A consensus has emerged amongst stakeholders that coherence and trust-building amongst the anti-military opposition is crucial for the future political trajectory, yet at the same time emerging realities on and off the battlefield paint a mixed picture on prospects for unity. Multi-mediation may be a helpful response to the current situation, rather than encouraging or waiting for a ‘grand bargain’ peace or transition moment, which may not arrive. This approach could be framed as ‘sets of conversations’ on distinct issues that are built up and connected over time (Adhikari and Hodge, 2024).
Along with the need to build trust between the opposition groups, there is also an acknowledgement of the need to sequence different sets of conversations – first amongst the broader opposition, and then ultimately with the military on issues such as accountability for human rights violations. Yet ongoing extreme violence, conscription laws introduced by the military in February 2024, failed dialogue processes of the past, and a lack of trust that the military will abide by the terms of any future agreements are all reasons why engaging in ‘dialogue’ with the military remains distant for many of the anti-military opposition (Adhikari and Hodge, 2024).

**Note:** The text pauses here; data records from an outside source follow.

(* ===== verification/Demos.v ===== *)
(** * The streaming handlers of the demos
    (examples/streaming-demo/main.go, cmd/example/main.go)

    Handlers that push chunks on a [StreamWriter]: a fixed number of items, or
    one per tick of a ticker until a deadline.  The outcome of the k-th [select]
    is the k-th element of a schedule, so a loop over it may run for ever: it
    takes fuel, and [None] means that the fuel ran out while it was running.
    [time.Sleep] only delays and is left out. *)

From S2P Require Import Prelude GoStd Scan NetURL Wire Validation Reqctx Reply Streaming.
From Stdlib Require Import Ascii.

Local Open Scope string_scope.
Local Open Scope list_scope.

(** What a [select] between a ticker and a deadline finds. *)
Inductive selected := Deadline | Ticked (t : Z).

Section Demos.
Context {V W : Type} `{Unicode} `{ScanSpace} `{Msgpack V} `{Validator V}.
Context `{Boxed Z V} `{Boxed string V} `{Boxed (option (gmap string V)) V}.

(** [defer d] before the statements [m]: [d] runs however [m] ends. *)
Definition defer {A B} (d : M V W B) (m : M V W A) : M V W A := fun st =>
  match m st with
  | (Returns a, st) =>
      match d st with
      | (Returns _, st) => (Returns a, st)
      | (Panics p, st) => (Panics p, st)
      end
  | (Panics p, st) =>
      match d st with
      | (Returns _, st) => (Panics p, st)
      | (Panics q, st) => (Panics q, st)
      end
  end.

(** The same for a loop that may still be running: then nothing is deferred. *)
Definition defer_fuel {A B} (d : M V W B) (m : M V W (option A)) : M V W (option A) := fun st =>
  match m st with
  | (Returns None, st) => (Returns None, st)
  | _ => defer d m st
  end.

(** A map[string]interface{} literal. *)
Definition any_map (m : gmap string V) : V := box (Some m).

(** ** A fixed number of items

    The marshalling error is dropped: the data is then nil. *)
Fixpoint send_items (item : nat -> V) (sw : nat) (i k : nat) : M V W (option error) :=
  match k with
  | O => mret None
  | S k =>
      let data := match Marshal (PValue (Some (item i))) with
                  | Ok data => Some data
                  | Err _ => None
                  end in
      r ← SW_Write sw data;
      match r.2 with
      | Some _ => mret None
      | None => send_items item sw (S i) k
      end
  end.

Definition batch_item (i : nat) : V :=
  any_map {["index" := box (Z.of_nat i); "value" := box (Z.of_nat i * Z.of_nat i)%Z]}.

Definition get_batch : M V W (option error) :=
  c ← get_ctx;
  let n := default 100%Z (Sscanf_d (Param c "n")) in
  if (10000 <? n)%Z then Error 400 "n must be ≤ 10000" []
  else
    r ← NewStream 200 None;
    match r with
    | Err err => mret (Some err)
    | Ok sw => defer (SW_Close sw) (send_items batch_item sw 0 (Z.to_nat n))
    end.

Definition slow_item (n : Z) (i : nat) : V :=
  any_map {["seq" := box (Z.of_nat i);
            "msg" := box ("slow chunk " +:+ fmt_d (Z.of_nat i + 1) +:+ "/" +:+ fmt_d n)]}.

Definition get_slow : M V W (option error) :=
  c ← get_ctx;
  let n := default 5%Z (Sscanf_d (Param c "n")) in
  if (60 <? n)%Z then Error 400 "n must be ≤ 60" []
  else
    r ← NewStream 200 None;
    match r with
    | Err err => mret (Some err)
    | Ok sw => defer (SW_Close sw) (send_items (slow_item n) sw 0 (Z.to_nat n))
    end.

(** ** The counting stream of the example command *)

Definition count_item (count : Z) (now : Z) (i : nat) : V :=
  any_map {["seq" := box (Z.of_nat i);
            "data" := box ("chunk " +:+ fmt_d (Z.of_nat i + 1) +:+ " of " +:+ fmt_d count);
            "ts" := box now]}.

Fixpoint send_counted (count : Z) (sw : nat) (i k : nat) : M V W (option error) :=
  match k with
  | O => mret None
  | S k =>
      now ← time_Now;
      match Marshal (PValue (Some (count_item count now i))) with
      | Err err => mret (Some err)
      | Ok data =>
          r ← SW_Write sw (Some data);
          match r.2 with
          | Some _ => mret None
          | None => send_counted count sw (S i) k
          end
      end
  end.

Definition stream_count (param : string) : Z :=
  let count := default 5%Z (Sscanf_d param) in
  if (100 <? count)%Z then 100%Z else count.

Definition get_count : M V W (option error) :=
  r ← NewStream 200 (Some {["x-format" := "msgpack-stream"]});
  match r with
  | Err err => mret (Some err)
  | Ok sw =>
      defer (SW_Close sw)
        (c ← get_ctx;
         let count := stream_count (Param c "count") in
         send_counted count sw 0 (Z.to_nat count))
  end.

(** ** Tickers *)

Variable sel : nat -> selected.

Fixpoint tick_loop (item : nat -> Z -> V) (sw : nat) (fuel i : nat)
    : M V W (option (option error)) :=
  match fuel with
  | O => mret None
  | S fuel =>
      match sel i with
      | Deadline => mret (Some None)
      | Ticked t =>
          match Marshal (PValue (Some (item i t))) with
          | Err err => mret (Some (Some err))
          | Ok payload =>
              r ← SW_Write sw (Some payload);
              match r.2 with
              | Some _ => mret (Some None)
              | None => tick_loop item sw fuel (S i)
              end
          end
      end
  end.

Definition ticking (headers : Headers) (item : nat -> Z -> V) (fuel : nat)
    : M V W (option (option error)) :=
  r ← NewStream 200 headers;
  match r with
  | Err err => mret (Some (Some err))
  | Ok sw => defer_fuel (SW_Close sw) (tick_loop item sw fuel 0)
  end.

Definition tick_item (i : nat) (t : Z) : V :=
  any_map {["seq" := box (Z.of_nat i); "ts" := box t;
            "msg" := box ("tick #" +:+ fmt_d (Z.of_nat i))]}.

Definition get_ticks (fuel : nat) : M V W (option (option error)) :=
  ticking (Some {["x-stream" := "ticks"]}) tick_item fuel.

Definition event_item (i : nat) (t : Z) : V :=
  any_map {["event" := box "tick"; "seq" := box (Z.of_nat i); "ts" := box t]}.

Definition get_events (fuel : nat) : M V W (option (option error)) :=
  ticking None event_item fuel.
End Demos.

The need for ensuring inclusivity beyond ethnicity, and accountability beyond the military are also increasingly being articulated. Amongst post-coup revolutionary groups, there has been some systematic thinking around the need to integrate ‘gender’ into Myanmar politics. Issues around women’s representation in the senior leadership of ethnic movements, as well as the need to address ‘patriarchy’ embedded within Burmese society, featured as core issues needing to be dealt with. Overall, a lack of women in leadership positions in various groups was seen to have implications for the representativeness of the possible dialogues taking place across anti-coup decision-makers, potentially leading to key underlying issues not being raised in discussions (Adhikari and Hodge, 2024).
Global fragmentation has not only accentuated domestic fragmentation in Myanmar but also impeded the success of steps being taken to address conflict fragmentation in the country (Adhikari and Hodge, 2024).
Four years since the coup, while the resistance movement has grown from strength to strength, their ability to mobilise and raise funds has been impeded by the control of the junta’s State Administrative Council (SAC) over central institutions like the central bank, and digital repression (Tueseng, Khual, Adhikari and Hodge, 2024).
References
*When referencing these key findings, please cite the individual research paper or blog referenced in the text.*
Adhikari, M. and Hodge, J. 2024. Pathways Ahead for Myanmar: Assessing the Challenges and Opportunities [PeaceRep Policy Brief]. PeaceRep: The Peace and Conflict Resolution Evidence Platform, University of Edinburgh.
Tuseng, Z., Khual, Z., Adhikari M. and Hodge, J. 2024. Financing the Anti-military Resistance: Unpacking the National Unity Government’s role in Myanmar’s political transition [PeaceRep Blog]. PeaceRep: The Peace and Conflict Resolution Evidence Platform, University of Edinburgh.